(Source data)
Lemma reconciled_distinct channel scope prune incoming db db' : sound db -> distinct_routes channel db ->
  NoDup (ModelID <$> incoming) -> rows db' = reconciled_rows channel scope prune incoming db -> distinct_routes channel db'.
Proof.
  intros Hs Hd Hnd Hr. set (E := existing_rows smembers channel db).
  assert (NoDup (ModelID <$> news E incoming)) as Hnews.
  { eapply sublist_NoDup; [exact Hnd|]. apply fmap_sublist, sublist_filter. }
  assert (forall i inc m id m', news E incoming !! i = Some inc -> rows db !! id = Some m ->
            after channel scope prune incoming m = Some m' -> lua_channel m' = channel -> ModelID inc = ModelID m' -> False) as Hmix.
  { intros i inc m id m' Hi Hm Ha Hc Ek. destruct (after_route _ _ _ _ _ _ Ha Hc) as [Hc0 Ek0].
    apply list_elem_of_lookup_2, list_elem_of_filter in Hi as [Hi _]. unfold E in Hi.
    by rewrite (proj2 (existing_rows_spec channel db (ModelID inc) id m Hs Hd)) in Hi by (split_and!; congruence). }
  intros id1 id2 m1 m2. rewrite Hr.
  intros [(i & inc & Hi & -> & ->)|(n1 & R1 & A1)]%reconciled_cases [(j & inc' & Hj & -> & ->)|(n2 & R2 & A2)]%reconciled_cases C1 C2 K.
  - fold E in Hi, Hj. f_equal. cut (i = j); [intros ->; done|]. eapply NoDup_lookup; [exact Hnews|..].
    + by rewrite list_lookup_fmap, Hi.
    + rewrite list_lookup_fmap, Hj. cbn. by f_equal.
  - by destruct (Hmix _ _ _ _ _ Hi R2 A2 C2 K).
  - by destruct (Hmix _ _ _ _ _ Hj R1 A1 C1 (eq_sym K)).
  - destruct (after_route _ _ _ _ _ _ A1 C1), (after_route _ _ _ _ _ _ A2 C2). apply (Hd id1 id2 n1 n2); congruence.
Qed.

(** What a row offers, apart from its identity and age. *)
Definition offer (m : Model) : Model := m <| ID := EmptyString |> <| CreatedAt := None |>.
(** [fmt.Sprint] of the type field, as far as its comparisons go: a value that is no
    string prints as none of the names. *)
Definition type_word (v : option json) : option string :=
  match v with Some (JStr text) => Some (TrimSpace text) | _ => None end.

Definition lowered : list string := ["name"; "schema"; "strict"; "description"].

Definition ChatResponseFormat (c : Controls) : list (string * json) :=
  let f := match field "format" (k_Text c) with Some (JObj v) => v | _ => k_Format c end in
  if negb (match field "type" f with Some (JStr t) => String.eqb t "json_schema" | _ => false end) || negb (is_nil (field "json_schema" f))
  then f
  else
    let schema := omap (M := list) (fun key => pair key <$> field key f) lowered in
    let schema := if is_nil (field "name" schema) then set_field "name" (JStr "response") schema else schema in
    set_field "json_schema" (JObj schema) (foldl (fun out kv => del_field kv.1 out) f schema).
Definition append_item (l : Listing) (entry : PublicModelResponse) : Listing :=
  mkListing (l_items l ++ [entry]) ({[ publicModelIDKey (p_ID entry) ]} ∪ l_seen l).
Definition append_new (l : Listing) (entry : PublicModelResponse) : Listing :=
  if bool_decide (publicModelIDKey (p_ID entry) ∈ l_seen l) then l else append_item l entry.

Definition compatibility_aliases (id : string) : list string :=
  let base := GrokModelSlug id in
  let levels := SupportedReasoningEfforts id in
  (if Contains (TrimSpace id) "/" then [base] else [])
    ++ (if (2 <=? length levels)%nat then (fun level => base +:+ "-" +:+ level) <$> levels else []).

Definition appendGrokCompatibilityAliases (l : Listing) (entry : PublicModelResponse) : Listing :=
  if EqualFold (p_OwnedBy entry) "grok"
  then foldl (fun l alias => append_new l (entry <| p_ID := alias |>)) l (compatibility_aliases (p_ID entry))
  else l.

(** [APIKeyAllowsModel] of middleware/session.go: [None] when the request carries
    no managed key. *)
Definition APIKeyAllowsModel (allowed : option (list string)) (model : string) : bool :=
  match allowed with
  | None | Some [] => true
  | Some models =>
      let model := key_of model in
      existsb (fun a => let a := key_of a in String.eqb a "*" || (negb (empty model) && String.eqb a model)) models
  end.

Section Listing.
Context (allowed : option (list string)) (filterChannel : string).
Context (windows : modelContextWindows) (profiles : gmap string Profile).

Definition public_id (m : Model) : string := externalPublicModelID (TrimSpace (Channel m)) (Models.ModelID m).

- Exercise requirements -
Quote only the lines from the line containing "Definition append_item (l" through the end of the entries, keeping the first and the last.

- Your solution -
Definition append_item (l : Listing) (entry : PublicModelResponse) : Listing :=
  mkListing (l_items l ++ [entry]) ({[ publicModelIDKey (p_ID entry) ]} ∪ l_seen l).
Definition append_new (l : Listing) (entry : PublicModelResponse) : Listing :=
  if bool_decide (publicModelIDKey (p_ID entry) ∈ l_seen l) then l else append_item l entry.

Definition compatibility_aliases (id : string) : list string :=
  let base := GrokModelSlug id in
  let levels := SupportedReasoningEfforts id in
  (if Contains (TrimSpace id) "/" then [base] else [])
    ++ (if (2 <=? length levels)%nat then (fun level => base +:+ "-" +:+ level) <$> levels else []).

Definition appendGrokCompatibilityAliases (l : Listing) (entry : PublicModelResponse) : Listing :=
  if EqualFold (p_OwnedBy entry) "grok"
  then foldl (fun l alias => append_new l (entry <| p_ID := alias |>)) l (compatibility_aliases (p_ID entry))
  else l.

(** [APIKeyAllowsModel] of middleware/session.go: [None] when the request carries
    no managed key. *)
Definition APIKeyAllowsModel (allowed : option (list string)) (model : string) : bool :=
  match allowed with
  | None | Some [] => true
  | Some models =>
      let model := key_of model in
      existsb (fun a => let a := key_of a in String.eqb a "*" || (negb (empty model) && String.eqb a model)) models
  end.

Section Listing.
Context (allowed : option (list string)) (filterChannel : string).
Context (windows : modelContextWindows) (profiles : gmap string Profile).

Definition public_id (m : Model) : string := externalPublicModelID (TrimSpace (Channel m)) (Models.ModelID m).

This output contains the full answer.